# [Work instruction]
Starting at the line that holds "<? maxStatusFeeds) AFeedLimit;", set down each line through the end of the listing, exactly as written and with nothing added.

# [The data]
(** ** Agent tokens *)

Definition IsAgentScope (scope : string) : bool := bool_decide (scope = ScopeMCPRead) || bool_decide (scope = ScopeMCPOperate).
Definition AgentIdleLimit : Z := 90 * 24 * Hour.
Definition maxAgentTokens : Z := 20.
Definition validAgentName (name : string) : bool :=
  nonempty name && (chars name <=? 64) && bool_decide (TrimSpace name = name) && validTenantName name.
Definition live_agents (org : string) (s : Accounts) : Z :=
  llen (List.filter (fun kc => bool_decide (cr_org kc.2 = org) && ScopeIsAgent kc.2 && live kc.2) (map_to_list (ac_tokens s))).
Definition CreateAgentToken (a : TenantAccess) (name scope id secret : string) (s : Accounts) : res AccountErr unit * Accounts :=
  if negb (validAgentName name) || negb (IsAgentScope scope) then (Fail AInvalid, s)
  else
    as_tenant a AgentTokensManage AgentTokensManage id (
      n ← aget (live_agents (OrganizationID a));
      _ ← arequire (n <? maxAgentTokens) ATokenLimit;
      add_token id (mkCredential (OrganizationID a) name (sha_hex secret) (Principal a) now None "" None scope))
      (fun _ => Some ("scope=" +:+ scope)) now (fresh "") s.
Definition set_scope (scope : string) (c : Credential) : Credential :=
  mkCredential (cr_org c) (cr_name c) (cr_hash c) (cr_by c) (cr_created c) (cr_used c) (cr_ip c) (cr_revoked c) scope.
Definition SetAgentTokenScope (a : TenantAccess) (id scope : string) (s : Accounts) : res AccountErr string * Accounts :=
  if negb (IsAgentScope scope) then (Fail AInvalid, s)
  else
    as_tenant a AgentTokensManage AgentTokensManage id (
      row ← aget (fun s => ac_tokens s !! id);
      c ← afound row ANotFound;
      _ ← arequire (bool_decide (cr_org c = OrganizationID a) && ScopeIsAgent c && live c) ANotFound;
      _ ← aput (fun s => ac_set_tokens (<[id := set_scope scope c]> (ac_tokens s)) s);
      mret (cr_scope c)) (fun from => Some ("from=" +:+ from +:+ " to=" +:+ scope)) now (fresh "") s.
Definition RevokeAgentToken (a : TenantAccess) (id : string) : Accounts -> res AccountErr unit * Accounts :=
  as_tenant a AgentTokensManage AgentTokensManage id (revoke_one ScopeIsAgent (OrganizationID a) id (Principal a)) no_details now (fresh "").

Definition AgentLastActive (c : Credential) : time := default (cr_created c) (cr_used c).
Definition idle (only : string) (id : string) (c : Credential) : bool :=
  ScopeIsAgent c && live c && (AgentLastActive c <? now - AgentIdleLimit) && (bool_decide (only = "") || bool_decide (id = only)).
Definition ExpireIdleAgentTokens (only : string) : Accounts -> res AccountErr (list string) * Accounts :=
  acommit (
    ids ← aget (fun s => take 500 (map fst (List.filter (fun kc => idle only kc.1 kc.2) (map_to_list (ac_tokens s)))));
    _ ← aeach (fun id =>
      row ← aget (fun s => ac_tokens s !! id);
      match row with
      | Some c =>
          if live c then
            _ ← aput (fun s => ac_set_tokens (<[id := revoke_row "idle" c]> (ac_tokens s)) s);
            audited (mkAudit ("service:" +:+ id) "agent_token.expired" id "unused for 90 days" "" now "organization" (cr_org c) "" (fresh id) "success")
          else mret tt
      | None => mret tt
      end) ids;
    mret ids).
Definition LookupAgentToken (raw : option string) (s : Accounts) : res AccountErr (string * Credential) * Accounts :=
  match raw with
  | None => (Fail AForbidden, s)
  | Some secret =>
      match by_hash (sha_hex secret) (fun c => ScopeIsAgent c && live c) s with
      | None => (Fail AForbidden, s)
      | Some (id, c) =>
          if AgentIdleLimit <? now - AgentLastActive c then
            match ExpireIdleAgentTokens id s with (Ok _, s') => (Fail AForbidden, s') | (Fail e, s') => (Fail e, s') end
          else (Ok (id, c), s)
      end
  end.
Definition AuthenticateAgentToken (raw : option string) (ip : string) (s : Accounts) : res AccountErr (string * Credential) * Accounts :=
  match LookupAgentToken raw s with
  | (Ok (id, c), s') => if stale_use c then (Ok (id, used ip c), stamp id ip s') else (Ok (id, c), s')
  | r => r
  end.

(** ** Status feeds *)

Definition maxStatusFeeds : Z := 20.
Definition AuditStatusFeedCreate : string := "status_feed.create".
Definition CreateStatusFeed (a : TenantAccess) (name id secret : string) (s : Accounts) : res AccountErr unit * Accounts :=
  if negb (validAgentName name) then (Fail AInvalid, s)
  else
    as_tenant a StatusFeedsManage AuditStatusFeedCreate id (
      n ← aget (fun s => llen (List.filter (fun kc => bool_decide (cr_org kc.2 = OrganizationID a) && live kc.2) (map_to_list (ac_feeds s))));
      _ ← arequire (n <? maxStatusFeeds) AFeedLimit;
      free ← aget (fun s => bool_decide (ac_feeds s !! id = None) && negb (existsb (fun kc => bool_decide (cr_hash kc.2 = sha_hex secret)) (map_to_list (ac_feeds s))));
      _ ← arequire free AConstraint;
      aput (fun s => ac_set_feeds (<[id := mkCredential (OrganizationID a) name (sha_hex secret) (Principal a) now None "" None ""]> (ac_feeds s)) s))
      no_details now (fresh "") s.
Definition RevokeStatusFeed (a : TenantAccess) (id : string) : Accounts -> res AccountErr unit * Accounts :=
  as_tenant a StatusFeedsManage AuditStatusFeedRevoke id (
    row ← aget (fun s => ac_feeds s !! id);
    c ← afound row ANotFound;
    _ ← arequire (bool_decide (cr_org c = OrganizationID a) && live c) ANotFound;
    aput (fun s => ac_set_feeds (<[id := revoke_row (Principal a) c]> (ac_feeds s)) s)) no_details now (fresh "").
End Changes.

# [Finished exercise]
      _ ← arequire (n <? maxStatusFeeds) AFeedLimit;
      free ← aget (fun s => bool_decide (ac_feeds s !! id = None) && negb (existsb (fun kc => bool_decide (cr_hash kc.2 = sha_hex secret)) (map_to_list (ac_feeds s))));
      _ ← arequire free AConstraint;
      aput (fun s => ac_set_feeds (<[id := mkCredential (OrganizationID a) name (sha_hex secret) (Principal a) now None "" None ""]> (ac_feeds s)) s))
      no_details now (fresh "") s.
Definition RevokeStatusFeed (a : TenantAccess) (id : string) : Accounts -> res AccountErr unit * Accounts :=
  as_tenant a StatusFeedsManage AuditStatusFeedRevoke id (
    row ← aget (fun s => ac_feeds s !! id);
    c ← afound row ANotFound;
    _ ← arequire (bool_decide (cr_org c = OrganizationID a) && live c) ANotFound;
    aput (fun s => ac_set_feeds (<[id := revoke_row (Principal a) c]> (ac_feeds s)) s)) no_details now (fresh "").
End Changes.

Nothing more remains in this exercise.